--- ASSIGNED TASK ---
Collect each line of the entries that holds the string "Lemma".
:::
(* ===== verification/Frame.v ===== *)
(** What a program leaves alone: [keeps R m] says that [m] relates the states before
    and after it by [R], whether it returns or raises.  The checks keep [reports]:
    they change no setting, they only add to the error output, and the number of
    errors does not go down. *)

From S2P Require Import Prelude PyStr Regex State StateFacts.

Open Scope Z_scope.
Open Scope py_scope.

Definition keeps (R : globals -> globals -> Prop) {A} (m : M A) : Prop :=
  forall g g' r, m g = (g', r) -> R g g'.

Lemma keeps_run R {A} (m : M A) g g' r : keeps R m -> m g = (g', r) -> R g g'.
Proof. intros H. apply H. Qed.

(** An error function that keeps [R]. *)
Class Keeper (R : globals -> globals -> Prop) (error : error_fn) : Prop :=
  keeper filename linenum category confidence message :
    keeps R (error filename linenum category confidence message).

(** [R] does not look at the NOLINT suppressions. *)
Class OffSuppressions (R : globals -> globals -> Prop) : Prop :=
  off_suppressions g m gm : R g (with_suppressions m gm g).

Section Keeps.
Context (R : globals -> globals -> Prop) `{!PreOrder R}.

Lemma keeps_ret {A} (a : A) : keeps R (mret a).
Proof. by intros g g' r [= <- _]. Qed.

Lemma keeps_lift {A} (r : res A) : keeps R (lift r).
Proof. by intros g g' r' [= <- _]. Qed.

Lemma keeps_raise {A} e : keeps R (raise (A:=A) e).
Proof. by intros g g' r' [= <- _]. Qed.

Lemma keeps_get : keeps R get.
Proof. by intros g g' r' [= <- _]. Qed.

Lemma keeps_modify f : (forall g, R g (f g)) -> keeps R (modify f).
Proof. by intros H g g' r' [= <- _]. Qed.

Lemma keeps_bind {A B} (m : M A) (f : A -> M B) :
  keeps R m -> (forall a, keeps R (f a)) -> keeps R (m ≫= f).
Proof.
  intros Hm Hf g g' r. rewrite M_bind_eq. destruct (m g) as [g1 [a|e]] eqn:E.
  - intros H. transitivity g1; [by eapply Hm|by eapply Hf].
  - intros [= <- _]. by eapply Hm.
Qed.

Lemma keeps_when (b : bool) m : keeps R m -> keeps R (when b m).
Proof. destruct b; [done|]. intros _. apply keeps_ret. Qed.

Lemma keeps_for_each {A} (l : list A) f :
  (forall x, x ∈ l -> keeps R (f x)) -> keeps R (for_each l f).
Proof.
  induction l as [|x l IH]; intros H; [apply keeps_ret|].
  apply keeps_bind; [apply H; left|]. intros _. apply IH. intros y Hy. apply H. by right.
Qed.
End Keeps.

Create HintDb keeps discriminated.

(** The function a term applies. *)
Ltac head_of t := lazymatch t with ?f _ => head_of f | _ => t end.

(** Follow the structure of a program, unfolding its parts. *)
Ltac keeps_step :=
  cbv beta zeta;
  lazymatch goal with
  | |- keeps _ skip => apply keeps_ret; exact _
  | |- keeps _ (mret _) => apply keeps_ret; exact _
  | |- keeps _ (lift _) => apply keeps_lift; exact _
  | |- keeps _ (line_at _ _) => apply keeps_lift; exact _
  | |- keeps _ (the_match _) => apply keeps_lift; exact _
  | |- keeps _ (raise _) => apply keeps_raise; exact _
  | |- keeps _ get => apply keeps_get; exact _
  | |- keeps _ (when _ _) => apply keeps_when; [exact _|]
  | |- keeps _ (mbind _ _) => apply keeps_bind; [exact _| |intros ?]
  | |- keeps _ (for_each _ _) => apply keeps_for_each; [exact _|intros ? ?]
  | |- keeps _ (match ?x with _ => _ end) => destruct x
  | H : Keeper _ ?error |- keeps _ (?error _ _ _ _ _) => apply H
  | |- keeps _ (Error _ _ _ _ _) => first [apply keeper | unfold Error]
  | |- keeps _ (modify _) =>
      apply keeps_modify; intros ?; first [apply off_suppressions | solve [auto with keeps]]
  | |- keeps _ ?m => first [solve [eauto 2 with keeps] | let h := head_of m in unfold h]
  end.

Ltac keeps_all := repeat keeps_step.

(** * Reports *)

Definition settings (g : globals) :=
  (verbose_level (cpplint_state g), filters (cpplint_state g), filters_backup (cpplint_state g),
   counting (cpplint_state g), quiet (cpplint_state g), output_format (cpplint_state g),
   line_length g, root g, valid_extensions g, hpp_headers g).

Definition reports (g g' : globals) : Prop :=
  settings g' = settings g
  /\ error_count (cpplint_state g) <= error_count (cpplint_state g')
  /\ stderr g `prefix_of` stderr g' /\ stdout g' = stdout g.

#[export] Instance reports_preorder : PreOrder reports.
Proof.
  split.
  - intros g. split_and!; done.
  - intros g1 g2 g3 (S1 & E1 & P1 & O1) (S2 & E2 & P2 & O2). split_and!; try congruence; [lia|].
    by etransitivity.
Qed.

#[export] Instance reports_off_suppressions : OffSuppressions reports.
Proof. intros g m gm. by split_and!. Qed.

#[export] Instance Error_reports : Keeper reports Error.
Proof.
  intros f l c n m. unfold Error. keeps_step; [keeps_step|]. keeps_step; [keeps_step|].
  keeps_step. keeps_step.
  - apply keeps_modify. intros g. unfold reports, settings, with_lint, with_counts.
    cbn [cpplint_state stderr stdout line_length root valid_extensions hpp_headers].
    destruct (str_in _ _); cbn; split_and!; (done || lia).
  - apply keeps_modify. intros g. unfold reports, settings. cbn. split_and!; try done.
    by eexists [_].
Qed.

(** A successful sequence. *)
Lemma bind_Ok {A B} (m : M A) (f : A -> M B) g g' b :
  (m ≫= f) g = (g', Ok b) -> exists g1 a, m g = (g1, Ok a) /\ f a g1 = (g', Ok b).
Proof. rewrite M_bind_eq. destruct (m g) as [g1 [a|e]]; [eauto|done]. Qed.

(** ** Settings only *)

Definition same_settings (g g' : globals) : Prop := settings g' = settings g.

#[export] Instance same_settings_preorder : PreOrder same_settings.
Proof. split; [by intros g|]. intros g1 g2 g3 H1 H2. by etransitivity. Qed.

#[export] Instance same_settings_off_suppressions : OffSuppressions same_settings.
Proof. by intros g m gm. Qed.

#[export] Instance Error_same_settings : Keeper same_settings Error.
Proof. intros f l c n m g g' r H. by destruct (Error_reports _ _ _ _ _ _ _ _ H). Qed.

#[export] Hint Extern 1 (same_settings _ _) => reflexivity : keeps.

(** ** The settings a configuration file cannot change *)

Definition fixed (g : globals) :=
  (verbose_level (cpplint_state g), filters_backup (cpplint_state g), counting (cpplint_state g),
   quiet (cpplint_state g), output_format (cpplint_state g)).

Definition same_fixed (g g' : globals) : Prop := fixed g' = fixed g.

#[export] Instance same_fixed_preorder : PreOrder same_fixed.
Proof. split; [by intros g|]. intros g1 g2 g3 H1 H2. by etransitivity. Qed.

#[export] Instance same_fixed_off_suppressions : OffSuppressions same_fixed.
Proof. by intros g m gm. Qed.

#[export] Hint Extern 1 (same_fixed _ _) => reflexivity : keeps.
:::
--- WRITTEN SOLUTION ---
Lemma keeps_run R {A} (m : M A) g g' r : keeps R m -> m g = (g', r) -> R g g'.
Lemma keeps_ret {A} (a : A) : keeps R (mret a).
Lemma keeps_lift {A} (r : res A) : keeps R (lift r).
Lemma keeps_raise {A} e : keeps R (raise (A:=A) e).
Lemma keeps_get : keeps R get.
Lemma keeps_modify f : (forall g, R g (f g)) -> keeps R (modify f).
Lemma keeps_bind {A B} (m : M A) (f : A -> M B) :
Lemma keeps_when (b : bool) m : keeps R m -> keeps R (when b m).
Lemma keeps_for_each {A} (l : list A) f :
Lemma bind_Ok {A B} (m : M A) (f : A -> M B) g g' b :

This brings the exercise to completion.